Aula 122 | ARP Spoofing no Whonix Gateway

Nessa aula, quero trazer algo diferente: sair um pouco da construção de conceitos e ir olhar diretamente para a rede — e como ela pode ser manipulada, mesmo em ambientes que, à primeira vista, parecem seguros.

O cenário é um laboratório controlado, composto por três máquinas: um Whonix Gateway, que será o roteador e ponto de saída Tor da rede; um Kali Linux, que vai atuar como atacante; e um Lubuntu, simulando uma estação de trabalho comum, conectada à rede interna. A proposta é explorar um ataque clássico de ARP spoofing, mas adaptado ao ambiente virtualizado e roteado do Whonix.

O Whonix Gateway é um componente que opera como intermediário entre sistemas operacionais e a rede Tor. Ele possui duas interfaces de rede: uma conectada ao mundo externo (via Tor) e outra voltada para a rede interna, onde residem as máquinas clientes. Essas máquinas não se conectam diretamente à internet, mas enviam todo o tráfego localmente ao Gateway, que se encarrega de anonimizar e repassar as conexões através da Tor. A sub-rede usada é a 10.152.152.0/24, onde o Gateway ocupa o IP fixo 10.152.152.10, e os demais dispositivos são identificados pelo último octeto — o host ID. Por exemplo, o Lubuntu pode ser 10.152.152.50, o Kali 10.152.152.100, e assim por diante.

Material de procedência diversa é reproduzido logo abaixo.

(* ===== verification/Slot.v ===== *)
(** * The slot allocator (src/slotfs/slot.c, slot.h)

    Each kind of slot (inode, directory entry, file entry, data block) has an
    array of [map_num] DRAM bitmaps.  A [dram_bitmap] holds the bytes of its
    part of the bitmap, the number [bit_offset] of its first slot, its number
    of slots [bit_num], the free slots [remain] and the next-fit [hint].  The
    code between [spin_lock] and [spin_unlock] of one bitmap is one definition
    ([alloc_locked], [range_locked], ...); the unlocked test [remain > 0] that
    precedes it stays outside, in the loop over the bitmaps, so that module
    [Race] can interleave two threads between the two. *)
From stdpp Require Import base numbers list relations.
From S2P Require Import Prelude Bitops.
Local Open Scope Z_scope.

(** ** State *)

Record dram_bitmap : Type := mk_bitmap {
  dram : list Z;        (* the bytes of the bitmap *)
  pm : Z;               (* relptr of the bitmap in persistent memory *)
  bit_offset : Z;
  bit_num : Z;
  remain : Z;           (* size_t *)
  hint : Z;
}.

Definition set_dram (d : list Z) (h r : Z) (b : dram_bitmap) : dram_bitmap :=
  mk_bitmap d (pm b) (bit_offset b) (bit_num b) r h.

(** [MAP_NUM] of config.h, the initial and only value of [map_num]. *)
Definition MAP_NUM : Z := 1.

Section slot.
(** The number of bitmaps per kind; the code runs with [MAP_NUM]. *)
Context (map_num : Z).

(** [sched_getcpu() % map_num]. *)
Definition start_map (cpu : Z) : Z := u64 (Z.rem cpu map_num).

(** ** Single slots *)

(** The next-fit search of the critical section: from the hint to the end,
    then from 0 to the hint. *)
Definition find_zero (b : dram_bitmap) : outcome Z :=
  bit ← next_zero_bit (dram b) (bit_num b) (hint b);
  let bit := u64 bit in
  if bit_num b <=? bit then
    bit ← next_zero_bit (dram b) (hint b) 0; Ok (u64 bit)
  else Ok bit.
Lemma wf_grow x r l s :
  btree_wf s -> nodes s !! bt_root s = Some r -> pool s = x :: l -> bt_height s < 6 ->
  btree_wf (grow x r l s).
Proof.
  intros Hwf Hr Hpool Hh. pose proof (wf_height s Hwf). destruct (wf_pool s Hwf) as [Hnd Hfr].
  rewrite Hpool in Hnd, Hfr. apply NoDup_cons in Hnd as [Hni Hnd].
  destruct (Hfr x) as [Hxz Hx]; [apply elem_of_cons; by left|].
  pose proof (node_nz s _ _ Hwf Hr) as Hrz. assert (x <> bt_root s) as Hne by congruence.
  destruct (wf_parent s Hwf _ _ Hr) as [_ Hrp]. rewrite decide_True in Hrp by done.
  destruct Hrp as (Hrp & Hrb & Hrh).
  split; [simpl; lia| | | | |].
  - simpl. rewrite lookup_insert_eq. by eexists.
  - simpl. rewrite !lookup_insert_ne by done. apply (wf_null s Hwf).
  - intros a n. destruct (decide (a = x)) as [->|Hax].
    + simpl. rewrite lookup_insert_eq. intros [= <-] i c Hc. simpl in *.
      apply lookup_singleton_Some in Hc as [<- <-].
      split; [lia|]. intros _ _. rewrite lookup_insert_ne, lookup_insert_eq by done.
      eexists. split; [done|]. simpl. split_and!; [done|done|lia].
    + intros Hn'. destruct (lookup_grow_inv _ _ _ _ _ _ Hr Hx Hn' Hax) as [n0 Hn0].
      destruct (lookup_grow x r l s a n0 Hr Hx Hn0) as (n1 & Hn1 & Hhe & Hbi & Hch & Hpa).
      rewrite Hn' in Hn1. injection Hn1 as <-. intros i c Hc. rewrite Hch in Hc. rewrite Hhe.
      destruct (wf_child s Hwf _ _ Hn0 _ _ Hc) as [? Hk]. split; [done|]. intros Hpos Hcz.
      destruct (Hk Hpos Hcz) as (cn & Hcn & Hcp & ? & ?).
      destruct (lookup_grow x r l s c cn Hr Hx Hcn) as (c1 & ? & ? & ? & ? & Hcpa).
      exists c1. split_and!; [done| |congruence|congruence].
      rewrite decide_False in Hcpa; [congruence|]. intros ->. rewrite Hr in Hcn. injection Hcn as <-.
      rewrite Hrp in Hcp. by apply (node_nz s a n0 Hwf Hn0).
  - intros a n Hn'. destruct (decide (a = x)) as [->|Hax].
    + simpl in Hn'. rewrite lookup_insert_eq in Hn'. injection Hn' as <-.
      split; [simpl; lia|]. by rewrite decide_True.
    + destruct (lookup_grow_inv _ _ _ _ _ _ Hr Hx Hn' Hax) as [n0 Hn0].
      destruct (lookup_grow x r l s a n0 Hr Hx Hn0) as (n1 & Hn1 & Hhe & Hbi & Hch & Hpa).
      rewrite Hn' in Hn1. injection Hn1 as <-. destruct (wf_parent s Hwf _ _ Hn0) as [Hle Hpo].
      unfold parent_ok. rewrite Hhe, Hbi, Hpa. simpl. split; [lia|]. rewrite decide_False by done.
      destruct (decide (a = bt_root s)) as [->|].
      * rewrite Hr in Hn0. injection Hn0 as <-. rewrite Hrb. split; [lia|].
        rewrite lookup_insert_eq. eexists. split; [done|]. simpl.
        rewrite lookup_singleton_eq. split; [lia|done].
      * destruct Hpo as (? & pn & Hpn & Hph & Hpc). split; [done|].
        destruct (lookup_grow x r l s _ pn Hr Hx Hpn) as (p1 & Hp1 & ? & _ & Hpch & _).
        exists p1. split_and!; [exact Hp1|congruence|congruence].
  - simpl. split; [done|]. intros p Hp. destruct (Hfr p) as [? Hpf]; [apply elem_of_cons; by right|].
    split; [done|]. rewrite !lookup_insert_ne; [done| |]; congruence.
Qed.

Lemma contents_grow x r l s k :
  btree_wf s -> nodes s !! bt_root s = Some r -> nodes s !! x = None -> x <> 0 -> 0 <= k ->
  contents (grow x r l s) k = contents s k.
Proof.
  intros Hwf Hr Hx Hxz Hk. pose proof (wf_height s Hwf). unfold contents.
  replace (depth (grow x r l s)) with (S (depth s)) by (unfold depth; simpl; lia).
  rewrite desc_grow by (done || zdm). rewrite ch_grow by congruence.
  rewrite decide_False; [done|]. intros E.
  destruct (decide (desc s (depth s) (k / 256) = 0)) as [Hz|Hz]; [congruence|].
  destruct (desc_node s (depth s) (k / 256) Hwf (le_n _) Hz) as (n & Hn & _). congruence.
Qed.

Lemma btree_expand_spec s :
  btree_wf s -> bt_height s < 6 -> pool s <> [] ->
  exists s' x, btree_expand s = Ok (tt, s') /\ btree_wf s' /\ bt_height s' = bt_height s + 1 /\
    pool s = x :: pool s' /\ forall k, 0 <= k -> contents s' k = contents s k.
Proof.
  intros Hwf Hh Hp. destruct (pool s) as [|x l] eqn:Hpool; [done|].
  destruct (wf_root s Hwf) as [r Hr].
  destruct (proj2 (wf_pool s Hwf) x) as [Hxz Hx]; [rewrite Hpool; apply elem_of_cons; by left|].
  exists (grow x r l s), x. split_and!; [by apply btree_expand_eq|by apply wf_grow|done|done|].
  intros k Hk. by apply contents_grow.
Qed.

Lemma capacity_mono h h' : 0 <= h <= h' -> capacity h <= capacity h'.
Proof. intros. unfold capacity. apply Z.pow_le_mono_r; lia. Qed.

(** Growing until [key] fits takes at most six nodes. *)
Lemma expand_loop_spec fuel s key :
  btree_wf s -> 0 <= key < capacity 6 -> (Z.to_nat (6 - bt_height s) < fuel)%nat ->
  (Z.to_nat (6 - bt_height s) <= length (pool s))%nat ->
  exists s', expand_loop fuel key s = Ok (tt, s') /\ btree_wf s' /\
    bt_height s <= bt_height s' /\ key < capacity (bt_height s') /\
    (exists used, pool s = used ++ pool s' /\ (length used <= 6)%nat) /\
    forall k, 0 <= k -> contents s' k = contents s k.
Proof.
  intros Hwf Hk Hf Hl.
  enough (exists s', expand_loop fuel key s = Ok (tt, s') /\ btree_wf s' /\
    bt_height s <= bt_height s' /\ key < capacity (bt_height s') /\
    (exists used, pool s = used ++ pool s' /\ (Z.of_nat (length used) <= 6 - bt_height s)) /\
    forall k, 0 <= k -> contents s' k = contents s k) as (s' & ? & ? & ? & ? & (u & ? & ?) & ?).
  { pose proof (wf_height s Hwf). exists s'. split_and!; try done. exists u. split; [done|lia]. }
  revert s Hwf Hf Hl. induction fuel as [|fuel IH]; intros s Hwf Hf Hl; [lia|].
  pose proof (wf_height s Hwf) as Hh. cbn [expand_loop]. unfold gets. mstep eq_refl.
  mstep (max_keys_at_spec (bt_height s) s Hh). fold (capacity (bt_height s)).
  destruct (Z.geb_spec key (capacity (bt_height s))) as [Hge|Hlt].
  - assert (bt_height s <> 6) by (intros E; rewrite E in Hge; lia).
    destruct (btree_expand_spec s Hwf) as (s1 & x & He & Hwf1 & Hh1 & Hp1 & Hc1); [lia| |].
    { intros E. rewrite E in Hl. simpl in Hl. lia. }
    mstep He. rewrite Hp1 in Hl. simpl in Hl.
    destruct (IH s1 Hwf1) as (s' & Hs' & Hwf' & Hhs' & Hcap & (u & Hu & Hlu) & Hc'); [lia|lia|].
    exists s'. split_and!; [done|done|lia|done| |].
    + exists (x :: u). rewrite Hp1, Hu. simpl. split; [done|lia].
    + intros k Hk0. by rewrite Hc', Hc1.
  - exists s. split_and!; try done. exists []. simpl. split; [done|lia].
Qed.

Lemma leaf_node s K :
  btree_wf s -> desc s (depth s) (K / 256) <> 0 ->
  exists n, nodes s !! desc s (depth s) (K / 256) = Some n /\ bn_height n = 0.
Proof.
  intros Hwf Hnz. destruct (desc_node s (depth s) (K / 256) Hwf (le_n _) Hnz) as (n & Hn & Hh & _).
  exists n. split; [done|]. pose proof (wf_height s Hwf). unfold depth in Hh. lia.
Qed.

(** Writing through a position of block [K]. *)
Lemma set_child_pos s pos K v :
  btree_wf s -> 0 <= K -> bp_node pos = desc s (depth s) (K / 256) -> bp_node pos <> 0 ->
  bp_index pos = K mod 256 ->
  exists s', set_child (bp_node pos) (bp_index pos) v s = Ok (tt, s') /\ btree_wf s' /\
    bt_height s' = bt_height s /\ bt_root s' = bt_root s /\ pool s' = pool s /\
    (forall d q, (d <= depth s)%nat -> desc s' d q = desc s d q) /\
    forall k, 0 <= k -> contents s' k = if decide (k = K) then v else contents s k.
Proof.
  intros Hwf HK Hn Hnz Hi. rewrite Hn in Hnz. destruct (leaf_node s K Hwf Hnz) as (n & Hl & Hh).
  assert (0 <= K mod 256 < 256) by (apply Z.mod_pos_bound; lia).
  exists (put (desc s (depth s) (K / 256)) (K mod 256) v n s). rewrite Hn, Hi.
  split_and!; [by apply set_child_eq|by apply wf_put|done|done|done| |].
  - intros. by apply desc_put.
  - intros. by apply contents_put.
Qed.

Em redes locais, o protocolo ARP (Address Resolution Protocol) é responsável por resolver os endereços IP em endereços físicos (MAC). Sempre que uma máquina precisa enviar dados a outra, ela consulta sua tabela ARP para saber qual MAC corresponde a determinado IP. Se não houver entrada na tabela, ela envia uma requisição ARP em broadcast perguntando “quem tem o IP X?”. A máquina com aquele IP responde com seu endereço MAC, e a comunicação pode ocorrer.

O ataque de hoje explora justamente essa falta de autenticação no ARP. O Kali, como atacante, envia uma resposta falsa para o Lubuntu, dizendo que o IP do Gateway (10.152.152.10) agora está associado ao seu próprio MAC. A vítima aceita a informação e atualiza sua tabela, acreditando que o Kali é o Gateway. A partir desse momento, todo o tráfego que deveria ser roteado para o Whonix passa primeiro pelo Kali. Isso permite capturar, registrar, e até modificar os dados em trânsito — caracterizando um ataque man-in-the-middle (MitM).

É importante entender que isso não é uma falha no Whonix. O ataque funciona porque a rede interna é tratada como uma rede local comum, sem nenhum tipo de defesa contra spoofing. A intenção aqui é mostrar que, mesmo em ambientes que rodam sobre o Tor, as comunicações entre dispositivos ainda podem ser interceptadas se o atacante estiver dentro da mesma rede local.

Essa aula serve para reforçar dois pontos cruciais: primeiro, que o anonimato externo (como o que o Tor oferece) não significa segurança interna. E segundo, que protocolos legados como ARP, ainda largamente usados, podem ser explorados com facilidade em ambientes mal configurados ou sem proteção. Ferramentas como arpspoof, ettercap ou bettercap podem executar esse tipo de ataque em segundos, bastando que o atacante esteja na mesma rede.

A estrutura prática da aula mostra o passo a passo da falsificação de pacotes ARP, como a vítima reage a eles, como o tráfego começa a ser interceptado, e como redirecionar corretamente para manter a comunicação funcional — um detalhe importante para que o ataque não seja percebido. 

⚠️ Nota sobre Ética e Responsabilidade

Todo o conteúdo apresentado nesta aula tem finalidade exclusivamente educacional. O ambiente foi criado em um laboratório isolado e seguro, sem afetar redes, sistemas ou terceiros. A prática de técnicas ofensivas sem autorização explícita é ilegal e antiética.

Este curso tem como objetivo capacitar profissionais a entender e defender sistemas reais, reconhecendo táticas de adversários e desenvolvendo a capacidade de mitigar ameaças avançadas. A ética deve ser sempre o pilar central da atuação em segurança da informação.